Calculate the tension in a horizontal strand of spider web if a spider of mass 8.00 × 10−5 kg sits motionless in the middle of it. The strand sags at an angle of 12° below the horizontal.
A monkey (m = 4 kg) is in a harness connected to a rope that goes up over a pulley on the ceiling. If the monkey pulls on the other end of the rope, it will go up. If it is climbing at a constant velocity, what is the tension in the rope?
Homework Equations
F = ma
W = ga
T = ∑Fn of all objects hanging from the rope
The Attempt at a Solution
In the first problem, the gravitational force on the spider is 7.8 * 10-4 N. Using right-triangle trig with the 12 degree given angle, the tension in the left half of the strand has to be 3.8 * 10-3 N. But that's only one half of the strand.
Tension in left half = tension in right half...because the spider is sitting right in the center
So the total tension should be 3.8 * 2 * 10-3 = 7.8 * 10-3 N.
Answer key says 1.89 * 10-3. 1.89 is a quarter of 7.8. Why is this? I know the spider is sitting in the middle of the web - I guess that means you might divide the 7.8 answer by 2, but not by 4.In the second problem, the gravitational force on the monkey is 39.2 N. The monkey is in equilibrium - moving with an acceleration of zero - so the tension on the rope must be 39.2 N.
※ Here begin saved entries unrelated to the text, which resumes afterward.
Lemma In_Map_set {V : Type} k (v : V) kv m :
  In kv (Map_set k v m) -> kv = (k, v) \/ In kv m.
Proof.
  induction m as [|[k' v'] m IH]; cbn.
  - intros [<-|[]]. now left.
  - destruct (string_dec k' k); cbn.
    + intros [<-|H]; [now left|right; now right].
    + intros [<-|H]; [right; now left|].
      destruct (IH H) as [->|H']; [now left|right; now right].
Qed.

Lemma In_Map_delete {V : Type} k (kv : jsstring * V) m :
  In kv (Map_delete k m) <-> In kv m /\ fst kv <> k.
Proof.
  unfold Map_delete. rewrite filter_In.
  destruct (string_dec (fst kv) k); split; intros [H H']; split;
    congruence || assumption.
Qed.

Lemma markersTracked_addPin e lat0 lng0 data0 st :
  markersTracked st -> markersTracked (addPin e lat0 lng0 data0 st).
Proof.
  intros [Hlt [Hnd Hin]].
  set (k := match data0 with Some d => id d | None => generateUniqueId e end).
  assert (layers (addPin e lat0 lng0 data0 st)
          = layers st ++ [(markersMade st, k)]) as Hl
    by (unfold addPin, L_marker_addTo; destruct data0; cbv zeta;
        through layers; reflexivity).
  assert (markersMade (addPin e lat0 lng0 data0 st) = S (markersMade st)) as Hm
    by (unfold addPin, L_marker_addTo; destruct data0; cbv zeta;
        through markersMade; reflexivity).
  unfold markersTracked. rewrite Hl, Hm. split; [|split].
  - apply Forall_app. split.
    + eapply Forall_impl; [|exact Hlt]. cbn. intros; lia.
    + constructor; [cbn; lia|constructor].
  - rewrite map_app. cbn [map fst]. apply NoDup_app; [exact Hnd| |].
    + constructor; [intros []|constructor].
    + intros m Hm' [<-|[]]. apply in_map_iff in Hm' as [l [E Hl']].
      rewrite Forall_forall in Hlt. specialize (Hlt l Hl'). lia.
  - rewrite pins_addPin. apply Forall_forall. intros kv Hkv.
    assert (kv = (k, {| data := data (snd kv); marker := markersMade st |})
            \/ In kv (pins st)) as [E|Hold].
    { destruct data0; apply In_Map_set in Hkv as [->|H]; auto. }
    + rewrite E. cbn. apply in_or_app. right. now left.
    + rewrite Forall_forall in Hin. apply in_or_app. left. now apply Hin.
Qed.

Lemma layers_deletePin e pinId st :
  layers (deletePin e pinId st) =
  match Map_get pinId (pins st) with
  | Some pinData =>
      if confirm e
      then filter (fun l => negb (Nat.eqb (fst l) (marker pinData))) (layers st)
      else layers st
  | None => layers st
  end.
Proof.
  unfold deletePin. destruct (Map_get pinId (pins st)); [|reflexivity].
  destruct (confirm e); [|reflexivity]. cbv zeta. across layers.
  reflexivity.
Qed.
(** [Log(level, maxLevel)]; the defaults are [0] and [UINT_MAX]. *)
Definition new (level maxLevel : Z) : prog t :=
  visible <- levelVisible level maxLevel ;;
  ret {| m_level := level;
         m_maxLevel := maxLevel;
         m_visible := visible;
         m_ostream := getOutputStream level maxLevel |}.

(** The copy constructor. *)
Definition copy (other : t) : t :=
  {| m_level := m_level other;
     m_maxLevel := m_maxLevel other;
     m_visible := m_visible other;
     m_ostream := m_ostream other |}.

(** [operator=]: the stream reference of the target is kept. *)
Definition assign (this other : t) : t :=
  {| m_level := m_level other;
     m_maxLevel := m_maxLevel other;
     m_visible := m_visible other;
     m_ostream := m_ostream this |}.

(** The member [levelVisible()]. *)
Definition this_levelVisible (this : t) : prog bool :=
  levelVisible (m_level this) (m_maxLevel this).

(** [m_visible = !value && levelVisible();]  A method that changes the
    handle returns its new state.  [levelVisible()] only reads, so whether
    [&&] skips it makes no difference. *)
Definition hide (this : t) (value : bool) : prog t :=
  gate <- this_levelVisible this ;;
  ret (set_m_visible (negb value && gate) this).

(** The member [operator<< (const hideIf&)], lines 85-88: [return *this;]. *)
Definition op_shl_hideIf (this : t) (manip : hideIf.t) : prog t := ret this.

(** The member template [operator<< (const T& data)]. *)
Definition op_shl {T : Type} `{Insertable T} (this : t) (data : T) : prog t :=
  (if m_visible this then stream_put (m_ostream this) data else ret tt) ;;
  ret this.

(** The member [operator<<] taking a stream manipulator. *)
Definition op_shl_manip (this : t) (f : manipulator) : prog t :=
  (if m_visible this then stream_apply (m_ostream this) f else ret tt) ;;
  ret this.

Definition init (verboseLevel : Z) (silent : bool) (numberPrecision : Z) : prog unit :=
  setVerboseLevel verboseLevel ;;
  setSilent silent ;;
  tmp <- new 0 UINT_MAX ;;
  _ <- op_shl tmp (std_setprecision (to_int numberPrecision)) ;;
  ret tt.

End Log.

(** The friend [operator<< (Log& out, const hideIf& manip)] defined inside
    [struct hideIf], lines 157-162: [out.hide(manip.hide); return out;].
    Its first parameter is a non-const lvalue reference, so it is not a
    candidate when the left operand is a temporary, as in
    [Log(level) << hideIf(b)]: there the member operator above is called. *)
Definition hideIf_op_shl (out : Log.t) (manip : hideIf.t) : prog Log.t :=
  out' <- Log.hide out (hideIf.hide manip) ;;
  ret out'.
But the correct answer is half that: 19.6 N. How can this be? Is it because the rope is part of a one-wheel pulley system, and that wheel divides the tension between the two rope segments? If it were a two-wheel system, would the tension then be 19.6 / 2 = 9.8 N?I think the answers to these questions are related. I can calculate the gravitational force, but I can't calculate tension with the force applied to the center of a rope, or in a pulley system. Can someone please explain this to me?